Delegates are hoping for progress on issues such as fisheries and agriculture at the WTO’s 13th ministerial meeting, underway in Abu Dhabi.
But Indian minister Piyush Goyal told AFP on the sidelines of the talks his country would not “finalise” any new agreements without progress on the dispute-settlement system.
“It’s important that the first issue we should settle is that there should be an appellate body and some countries are not allowing that to happen,” he said.
Washington brought a WTO dispute settlement to a grinding halt in 2019 after blocking for years the appointment of new judges to the WTO’s appeals court.
Goyal said that “the entire working of WTO currently has come to a little bit of a standstill”.

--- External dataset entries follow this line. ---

Lemma skeleton_section l n sec map e :
  skeleton l = skeleton (LineSection n sec map e) →
  ∃ n' e', l = LineSection n' sec map e'.
Proof. destruct l; cbn; intros [=]; subst; eauto. Qed.

Lemma skeleton_shape l l' : shape l' = shape l → skeleton l' = skeleton l.
Proof. unfold skeleton. now intros ->. Qed.

Lemma keeps_refl h : keeps h h.
Proof. intros r l Hl. eauto. Qed.

Lemma keeps_trans h1 h2 h3 : keeps h1 h2 → keeps h2 h3 → keeps h1 h3.
Proof.
  intros H12 H23 r l Hl. destruct (H12 r l Hl) as (l2 & Hl2 & E2).
  destruct (H23 r l2 Hl2) as (l3 & Hl3 & E3). exists l3. split; [exact Hl3|congruence].
Qed.

Lemma keeps_app h x : keeps h (h ++ [x]).
Proof. intros r l Hl. exists l. split; [now apply lookup_app_l_Some|reflexivity]. Qed.

Lemma keeps_alter (f : Line → Line) r h :
  (∀ l, skeleton (f l) = skeleton l) → keeps h (alter f r h).
Proof.
  intros Hf x l Hl. destruct (decide (r = x)) as [->|Hne].
  - exists (f l). rewrite list_lookup_alter_eq, Hl. split; [reflexivity|apply Hf].
  - exists l. rewrite list_lookup_alter_ne by exact Hne. split; [exact Hl|reflexivity].
Qed.

Lemma keeps_shapes h h' : shape <$> h' = shape <$> h → keeps h h'.
Proof.
  intros Heq r l Hl. destruct (lookup_shape h h' r l Heq Hl) as (l' & Hl' & E).
  exists l'. split; [exact Hl'|now apply skeleton_shape].
Qed.

Lemma keyed_keeps h h' sec map : keeps h h' → keyed h sec map → keyed h' sec map.
Proof.
  intros Hk [Hnd Hrec]. split; [exact Hnd|]. intros k r Hr.
  destruct (Hrec k r Hr) as (n & v & Hl). destruct (Hk r _ Hl) as (l' & Hl' & E).
  apply skeleton_value in E as (n' & v' & ->). eauto.
Qed.

Lemma keyed_nil h sec : keyed h sec [].
Proof. split; [constructor|]. intros k r; discriminate. Qed.

Lemma keyed_map_set h sec map k r n v :
  keyed h sec map → h !! r = Some (LineValue n sec k v) →
  keyed h sec (map_set map k r).
Proof.
  intros [Hnd Hrec] Hr. split; [now apply NoDup_map_set|]. intros k' r'.
  rewrite map_get_set. destruct (bool_decide_reflect (k = k')) as [->|Hne].
  - intros [= <-]. eauto.
  - apply Hrec.
Qed.

(** *** The invariant *)

Lemma faithful_new f : faithful (new_IniMap f).
Proof.
  split; [apply keyed_nil|]. split; [constructor|]. intros name r; discriminate.
Qed.

Lemma faithful_keeps m h' :
  faithful m → keeps (heap m) h' → faithful (with_heap m h').
Proof.
  intros (Hg & Hnd & Hs) Hk. split; [exact (keyed_keeps _ _ _ _ Hk Hg)|].
  split; [exact Hnd|]. intros name r Hr.
  destruct (Hs name r Hr) as (n & map & e & Hl & Hmap).
  destruct (Hk r _ Hl) as (l' & Hl' & E).
  apply skeleton_section in E as (n' & e' & ->).
  exists n', map, e'. split; [exact Hl'|exact (keyed_keeps _ _ _ _ Hk Hmap)].
Qed.

Lemma faithful_ext m m' :
  faithful m → global m' = global m → sections m' = sections m →
  keeps (heap m) (heap m') → faithful m'.
Proof.
  intros Hm Hg Hs Hk. pose proof (faithful_keeps m (heap m') Hm Hk) as H.
  unfold faithful in *. rewrite Hg, Hs. exact H.
Qed.

Lemma skeleton_set_num n l : skeleton (set_num n l) = skeleton l.
Proof. now destruct l. Qed.

Lemma skeleton_set_end e l : skeleton (set_end e l) = skeleton l.
Proof. now destruct l. Qed.

Lemma skeleton_add_end op l : skeleton (add_end op l) = skeleton l.
Proof. now destruct l. Qed.

Lemma skeleton_set_val v l : skeleton (set_val v l) = skeleton l.
Proof. now destruct l. Qed.

Lemma faithful_update m r f :
  (∀ l, skeleton (f l) = skeleton l) → faithful m → faithful (update m r f).
Proof. intros Hf Hm. apply faithful_keeps; [exact Hm|now apply keeps_alter]. Qed.

Lemma faithful_alloc m l : faithful m → faithful (with_heap m (heap m ++ [l])).
Proof. intros Hm. apply faithful_keeps; [exact Hm|apply keeps_app]. Qed.

Lemma faithful_global_set m k r n v :
  faithful m → heap m !! r = Some (LineValue n None k v) →
  faithful (with_global m (map_set (global m) k r)).
Proof.
  intros (Hg & Hnd & Hs) Hr. split; [|split; [exact Hnd|exact Hs]].
  exact (keyed_map_set _ _ _ _ _ _ _ Hg Hr).
Qed.

Lemma faithful_section_set m name r n e :
  faithful m → heap m !! r = Some (LineSection n name [] e) →
  faithful (with_sections m (map_set (sections m) name r)).
Proof.
  intros (Hg & Hnd & Hs) Hr. split; [exact Hg|]. split; [now apply NoDup_map_set|].
  intros name' r'. cbn. rewrite map_get_set.
  destruct (bool_decide_reflect (name = name')) as [->|Hne]; [|apply Hs].
  intros [= <-]. exists n, [], e. split; [exact Hr|apply keyed_nil].
Qed.

(** The key [k] put into the map of the section [name]. *)
Lemma faithful_set_key m name s k r n v :
  faithful m → map_get (sections m) name = Some s →
  heap m !! r = Some (LineValue n (Some name) k v) →
  faithful (update m s (set_key k r)).
Proof.
  intros (Hg & Hnd & Hs) Hname Hr.
  assert (Hk : ∀ sec map, keyed (heap m) sec map
                          → keyed (alter (set_key k r) s (heap m)) sec map).
  { intros sec map [Hnd' Hrec]. split; [exact Hnd'|]. intros k' r' Hr'.
    destruct (Hrec k' r' Hr') as (n' & v' & Hl). exists n', v'.
    destruct (decide (s = r')) as [->|Hne].
    - rewrite list_lookup_alter_eq, Hl. reflexivity.
    - now rewrite list_lookup_alter_ne. }
  split; [exact (Hk _ _ Hg)|]. split; [exact Hnd|]. intros name' r' Hr'.
  destruct (Hs name' r' Hr') as (n' & map & e & Hl & Hmap). cbn.
  destruct (decide (s = r')) as [->|Hne].
  - destruct (Hs name r' Hname) as (n0 & map0 & e0 & Hl0 & _).
    assert (name' = name) as -> by congruence.
    exists n', (map_set map k r), e. rewrite list_lookup_alter_eq, Hl.
    split; [reflexivity|]. apply Hk in Hmap.
    apply (keyed_map_set _ _ _ _ _ n v Hmap).
    destruct (decide (r' = r)) as [->|Hne']; [congruence|].
    now rewrite list_lookup_alter_ne.
  - exists n', map, e. rewrite list_lookup_alter_ne by exact Hne.
    split; [exact Hl|exact (Hk _ _ Hmap)].
Qed.

End Faithful.

(** ** What [set] does, up to the numbering *)

Section SetShape.

Lemma shape_set_key k r l : shape (set_key k r l) = set_key k r (shape l).
Proof. now destruct l. Qed.

Lemma shapes_alter_set_key k r s (h1 h2 : list Line) :
  shape <$> h1 = shape <$> h2 →
  shape <$> alter (set_key k r) s h1 = shape <$> alter (set_key k r) s h2.
Proof.
  intros H.
  rewrite !(list_fmap_alter shape (set_key k r) (set_key k r))
    by (apply Forall_forall; intros; apply shape_set_key).
  now rewrite H.
Qed.

(** The record [getOrCreateSection] returns is a section of the name asked
    for when the map refers to such records only. *)
Lemma faithful_getOrCreateSection m name :
  faithful m → faithful (getOrCreateSection m name).1.
Proof.
  intros Hm. unfold getOrCreateSection.
  destruct (map_get (sections m) name); [exact Hm|]. cbn [alloc fst].
  set (l := LineSection _ name [] _).
  apply (faithful_section_set (with_lines (with_heap m (heap m ++ [l])) _) name _
           (lines_length m + 1) (lines_length m + 1)).
  - apply (faithful_alloc m l Hm).
  - cbn. now apply list_lookup_middle.
Qed.

(** The two ways of [set(section, key, value)]: the key is there and the
    value of its record is replaced; or a record is made for it, put in
    the section's map and among the lines. *)
Lemma set_section_cases m name key v n sec map e :
  heap (getOrCreateSection m name).1 !! (getOrCreateSection m name).2
  = Some (LineSection n sec map e) →
  let m1 := (getOrCreateSection m name).1 in
  let s := (getOrCreateSection m name).2 in
  let m' := set_section m name key v in
  match map_get map key with
  | Some r => m' = update m1 r (set_val v)
  | None =>
      global m' = global m1 ∧ sections m' = sections m1
      ∧ shape <$> heap m'
        = shape <$> alter (set_key key (length (heap m1))) s
                      (heap m1 ++ [LineValue 0 (Some sec) key v])
  end.
Proof.
  intros Hrec m1 s m'. unfold m', set_section.
  destruct (getOrCreateSection m name) as [m1' s'] eqn:E. cbn [fst snd] in *.
  subst m1 s. rewrite Hrec.
  destruct (map_get map key) as [r|]; [reflexivity|]. cbn [alloc].
  set (m2 := update m1' s' (add_end 1)).
  set (lv := LineValue (e + 1) (Some sec) key v).
  set (m3 := with_heap m2 (heap m2 ++ [lv])).
  assert (Hsome : is_Some (heap m3 !! length (heap m2)))
    by (exists lv; cbn; now apply list_lookup_middle).
  destruct (appendValue_frame m3 _ Hsome) as (Hshape & _ & Hg & Hs & _).
  cbn zeta in *.
  assert (Hlen : length (heap m2) = length (heap m1'))
    by (cbn; now rewrite length_alter).
  split; [exact Hg|]. split; [exact Hs|].
  change (shape <$> alter (set_key key (length (heap m2))) s'
                      (heap (appendValue m3 (length (heap m2))))
          = shape <$> alter (set_key key (length (heap m1'))) s'
                        (heap m1' ++ [LineValue 0 (Some sec) key v])).
  rewrite <- Hlen. apply shapes_alter_set_key. rewrite Hshape. cbn.
  rewrite !fmap_app. f_equal. apply shapes_alter, shape_add_end.
Qed.

End SetShape.

(** ** The maps agree with the records *)

Section FaithfulOperations.

Lemma faithful_set_global m key value : faithful m → faithful (set_global m key value).
Proof.
  intros Hm.
  destruct (set_global_frame m key value) as (_ & Hs & _ & Hg & Hshape).
  cbn zeta in *.
  set (lv := LineValue 0 None key value) in *.
  apply (faithful_ext
           (with_global (with_heap m (heap m ++ [lv]))
              (map_set (global m) key (length (heap m))))).
  - eapply (faithful_global_set (with_heap m (heap m ++ [lv]))).
    + now apply faithful_alloc.
    + cbn. now apply list_lookup_middle.
  - exact Hg.
  - exact Hs.
  - apply keeps_shapes. exact Hshape.
Qed.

New agreements require full consensus between the WTO’s 164 member states as per the body’s rules.
“I think it’s important that the issues which relate to the past and have been under consideration for many years should be addressed first and among them is the appellate body which is of prime importance,” Goyal said.
“Only after that, we can look at fresh other issues in the future,” Goyal added.
Washington had accused the appellate body of over-interpreting WTO rules and said that judges’ decisions should not go against the national security of countries.
It is now pushing for a dispute settlement reform that will create a “fair” system and not replicate the flaws of the previous body, US Trade Representative Katherine Tai said this week.
During the last WTO ministerial conference in 2022, member states committed to hold discussions on the dispute settlement system “with a view to having a fully operational system by 2024”.
But there has been little progress, causing frustration ahead of the possible reelection of Donald Trump as US president in November.
When asked if the issue should have been resolved before the Abu Dhabi conference, Goyal said: “It should have been fixed, because unless that is fixed, every other decision is only a paper decision” that cannot be implemented.